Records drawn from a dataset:

(** * RNNVis state processor: a shallow embedding of [rnnvis/state_processor.py]

    The Python module post-processes hidden states recorded while an RNN is
    evaluated: it fetches them from a database, optionally differences them,
    groups them by word id, aggregates them and names the cache files of the
    heavy computations.  This development embeds those functions and proves
    the properties its specification states about them, followed by further
    properties of the same functions and of the remaining ones: their
    errors and edge cases, what the caches keep, and how the functions
    compose.

    Conventions of the embedding.
    - Python integers are [Z]; list indices follow Python (negative indices
      count from the end, anything else out of range raises [IndexError]).
    - Python exceptions are values of [exn]; a function that may raise
      returns a [result].
    - numpy arrays are [ndarray]: a shape and the row-major data.  Array
      elements are rationals, the exact-arithmetic reading of numpy floats.
    - Functions that touch the cache directory or the database run in the
      state monad [IO] over a [world] that holds the files and a log of the
      accesses made. *)

From Stdlib Require Import ZArith QArith Qround List String Ascii Lia Lqa Sorted.
From Stdlib Require Import Decimal DecimalString DecimalZ.
From stdpp Require Import base option list gmap strings.

Local Open Scope Z_scope.

(** ** Exceptions and fallible computations *)

Inductive exn : Type :=
| IndexError
| KeyError (key : string)
| TypeError (msg : string)
| ValueError (msg : string)
| LookupError (msg : string)
| AssertionError (msg : string)
| AttributeError (msg : string)
| FileNotFoundError (path : string).

Inductive result (A : Type) : Type :=
| Ok (a : A)
| Raise (e : exn).
Arguments Ok {A} a.
Arguments Raise {A} e.

#[export] Instance result_ret : MRet result := @Ok.
#[export] Instance result_bind : MBind result :=
  λ A B (f : A → result B) (m : result A),
    match m with
    | Ok a => f a
    | Raise e => Raise e
    end.
#[export] Instance result_fmap : FMap result :=
  λ A B (f : A → B) (m : result A),
    match m with
    | Ok a => Ok (f a)
    | Raise e => Raise e
    end.

Definition is_Ok {A} (r : result A) : Prop := ∃ a, r = Ok a.

(** [for x in xs: s = body(s, x)], stopping at the first exception. *)
Fixpoint for_each {A S : Type} (xs : list A) (body : S → A → result S) (s : S)
  : result S :=
  match xs with
  | [] => Ok s
  | x :: xs' => s' ← body s x; for_each xs' body s'
  end.

(** [list(map(f, xs))] for an [f] that may raise. *)
Fixpoint map_result {A B : Type} (f : A → result B) (xs : list A)
  : result (list B) :=
  match xs with
  | [] => Ok []
  | x :: xs' => y ← f x; ys ← map_result f xs'; Ok (y :: ys)
  end.

(** ** Python lists *)

(** [range(n)] for an integer [n]: empty when [n <= 0]. *)
Definition py_range (n : Z) : list nat := seq 0 (Z.to_nat n).

(** [enumerate(xs)]. *)
Definition enumerate {A : Type} (xs : list A) : list (nat * A) :=
  combine (seq 0 (length xs)) xs.

(** The position denoted by the Python index [i] in a list of length [n]. *)
Definition py_position (n : nat) (i : Z) : option nat :=
  if decide (0 ≤ i < Z.of_nat n) then Some (Z.to_nat i)
  else if decide (- Z.of_nat n ≤ i < 0) then Some (Z.to_nat (Z.of_nat n + i))
  else None.

(** [xs[i]]. *)
Definition py_getitem {A : Type} (xs : list A) (i : Z) : result A :=
  match py_position (length xs) i with
  | Some k =>
      match xs !! k with
      | Some x => Ok x
      | None => Raise IndexError
      end
  | None => Raise IndexError
  end.

(** [xs[i] = x]. *)
Definition py_setitem {A : Type} (xs : list A) (i : Z) (x : A) : result (list A) :=
  match py_position (length xs) i with
  | Some k => Ok (<[k := x]> xs)
  | None => Raise IndexError
  end.

(** [[x] * n]: empty when [n <= 0]. *)
Definition py_repeat {A : Type} (x : A) (n : Z) : list A :=
  replicate (Z.to_nat n) x.

(** [max(xs)] of a list of integers. *)
Definition py_max (xs : list Z) : result Z :=
  match xs with
  | [] => Raise (ValueError "max() arg is an empty sequence")
  | x :: xs' => Ok (fold_left Z.max xs' x)
  end.

(** ** numpy arrays *)

Record ndarray : Type := mk_ndarray {
  nd_shape : list nat;
  nd_data : list Q
}.

Definition nd_size (shape : list nat) : nat := fold_right Nat.mul 1%nat shape.

Definition nd_ndim (a : ndarray) : nat := length (nd_shape a).

(** An array is well formed when its data fills its shape. *)
Definition nd_wf (a : ndarray) : Prop :=
  length (nd_data a) = nd_size (nd_shape a).

(** [np.zeros(shape)]. *)
Definition np_zeros (shape : list nat) : ndarray :=
  mk_ndarray shape (replicate (nd_size shape) 0%Q).

(** [a - b] for two arrays of one shape.  numpy would try to broadcast
    operands of different shapes; the states of one field have one shape,
    and the embedding reports every other pair as the [ValueError] numpy
    raises when broadcasting fails. *)
Definition nd_sub (a b : ndarray) : result ndarray :=
  if decide (nd_shape a = nd_shape b)
  then Ok (mk_ndarray (nd_shape a) (zip_with Qminus (nd_data a) (nd_data b)))
  else Raise (ValueError "operands could not be broadcast together").

(** ** The differencer: [cal_diff] *)

(** [diff_arrays.append(arrays[i+1] - arrays[i])] for [i] in
    [range(len(arrays)-1)]. *)
Definition cal_diff (arrays : list ndarray) : result (list ndarray) :=
  for_each (py_range (Z.of_nat (length arrays) - 1))
    (λ diff_arrays i,
       a1 ← py_getitem arrays (Z.of_nat i + 1);
       a0 ← py_getitem arrays (Z.of_nat i);
       d ← nd_sub a1 a0;
       Ok (diff_arrays ++ [d]))
    [].

(** ** The record fetcher: [fetch_state_of_eval] and [fetch_states] *)

(** One evaluation record of the database: the word id of the time step and
    the state arrays stored under the field names. *)
Record record : Type := mk_record {
  word_id : Z;
  rec_fields : gmap string ndarray
}.

(** [record[field]]. *)
Definition rec_getitem (r : record) (field : string) : result ndarray :=
  match rec_fields r !! field with
  | Some a => Ok a
  | None => Raise (KeyError field)
  end.
(** Every rule looks for the name itself, so the first one decides. *)
Lemma mention_rules_contains (char_name message_lower : str) :
  mention_rules char_name message_lower = contains message_lower char_name.
Proof.
  unfold mention_rules.
  destruct (contains message_lower char_name) eqn:Hdirect; [reflexivity|].
  cbn [orb].
  repeat match goal with
  | |- ?a || ?b = false => apply orb_false_iff; split
  end; apply not_true_is_false; intros H; apply not_true_iff_false in Hdirect;
    apply Hdirect; clear Hdirect.
  - apply PyProps.contains_iff in H as (pre & post & ->).
    apply PyProps.contains_iff. exists (pre ++ «"@"»), post.
    by rewrite <- !app_assoc.
  - apply is_match_is_Some in H. revert H. apply ReSound.search_finds_literal.
    intros p q Hq. unfold Seqs in Hq.
    apply ReSound.run_Seq_inv in Hq as (m1 & H1 & Hq).
    apply ReSound.run_Seq_inv in Hq as (m2 & H2 & Hq).
    apply ReSound.run_Seq_inv in Hq as (m3 & H3 & Hq).
    apply ReSound.run_Seq_inv in Hq as (m4 & H4 & Hq).
    exists m3, m4. split; [|exact H4].
    apply ReSound.run_suffix in H1, H2, H3. by repeat (etrans; [eassumption|]).
  - apply is_match_is_Some in H. revert H. apply ReSound.search_finds_literal.
    intros p q Hq. unfold Seqs in Hq.
    apply ReSound.run_Seq_inv in Hq as (m1 & H1 & Hq).
    apply ReSound.run_Seq_inv in Hq as (m2 & H2 & Hq).
    exists m1, m2. split; [|exact H2].
    by apply ReSound.run_suffix in H1.
  - apply is_match_is_Some in H. revert H. apply ReSound.search_finds_literal.
    intros p q Hq. unfold Seqs in Hq.
    apply ReSound.run_Seq_inv in Hq as (m1 & H1 & Hq).
    exists p, m1. split; [done|exact H1].
Qed.

(** The detected mentions are the candidates of the store whose
    lower-cased name occurs in the lower-cased message. *)
Lemma elem_of_detect_character_mentions (msg : str) (ids : list str)
    (db : gmap str character) (x : str) :
  x ∈ detect_character_mentions msg ids db ↔
  x ∈ ids ∧ ∃ ch, db !! x = Some ch ∧ contains (lower msg) (lower (name ch)) = true.
Proof.
  unfold detect_character_mentions. rewrite elem_of_detect_mentions_loop.
  split; intros [Hin (ch & Hdb & Hm)]; (split; [exact Hin|]); exists ch;
    (split; [exact Hdb|]); by rewrite mention_rules_contains in *.
Qed.

(** With a detected mention, the mentions are the answer. *)
Lemma select_responders_mentioned (reply : option ai_opinion) (msg : str)
    (ids : list str) (db : gmap str character) :
  detect_character_mentions msg ids db ≠ [] →
  select_responders reply msg ids db = detect_character_mentions msg ids db.
Proof.
  intros Hm. unfold select_responders, select_responding_characters,
    analyze_message_intent.
  cbn [mentioned_characters is_greeting is_group_message ai_analysis message_type].
  destruct (detect_character_mentions msg ids db); [done|reflexivity].
Qed.

(** C5.  When the message contains the display name of a candidate of the
    store, whatever else it says and whatever the external opinion, the
    responders are exactly the candidates detected as mentioned, in
    candidate order, and that candidate is one of them.  The candidates
    detected by the five mention rules are those of the store whose
    lower-cased name occurs in the lower-cased message. *)
Theorem mention_priority (reply : option ai_opinion) (msg : str)
    (ids : list str) (db : gmap str character) (c : str) (ch : character) :
  c ∈ ids → db !! c = Some ch →
  contains (lower msg) (lower (name ch)) = true →
  select_responders reply msg ids db = detect_character_mentions msg ids db ∧
  c ∈ select_responders reply msg ids db ∧
  (∀ x, x ∈ select_responders reply msg ids db ↔
        x ∈ ids ∧ ∃ chx, db !! x = Some chx ∧
                         mention_rules (lower (name chx)) (lower msg) = true) ∧
  (∀ x, x ∈ select_responders reply msg ids db ↔
        x ∈ ids ∧ ∃ chx, db !! x = Some chx ∧
                         contains (lower msg) (lower (name chx)) = true).
Proof.
  intros Hc Hdb Hname.
  assert (c ∈ detect_character_mentions msg ids db) as Hin.
  { apply elem_of_detect_character_mentions. eauto. }
  assert (select_responders reply msg ids db = detect_character_mentions msg ids db) as ->.
  { apply select_responders_mentioned. intros Hnil. rewrite Hnil in Hin.
    by apply not_elem_of_nil in Hin. }
  split; [reflexivity|]. split; [exact Hin|]. split.
  - intros x. apply elem_of_detect_mentions_loop.
  - intros x. apply elem_of_detect_character_mentions.
Qed.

[Exercise instructions] Only those lines of the entries above that run from the line containing "exists p, m1. split; [done|exact H1]." to the line containing "(db : gmap str character) (x", both included, should be transcribed exactly.

[Solution to this problem]
    exists p, m1. split; [done|exact H1].
Qed.

(** The detected mentions are the candidates of the store whose
    lower-cased name occurs in the lower-cased message. *)
Lemma elem_of_detect_character_mentions (msg : str) (ids : list str)
    (db : gmap str character) (x : str) :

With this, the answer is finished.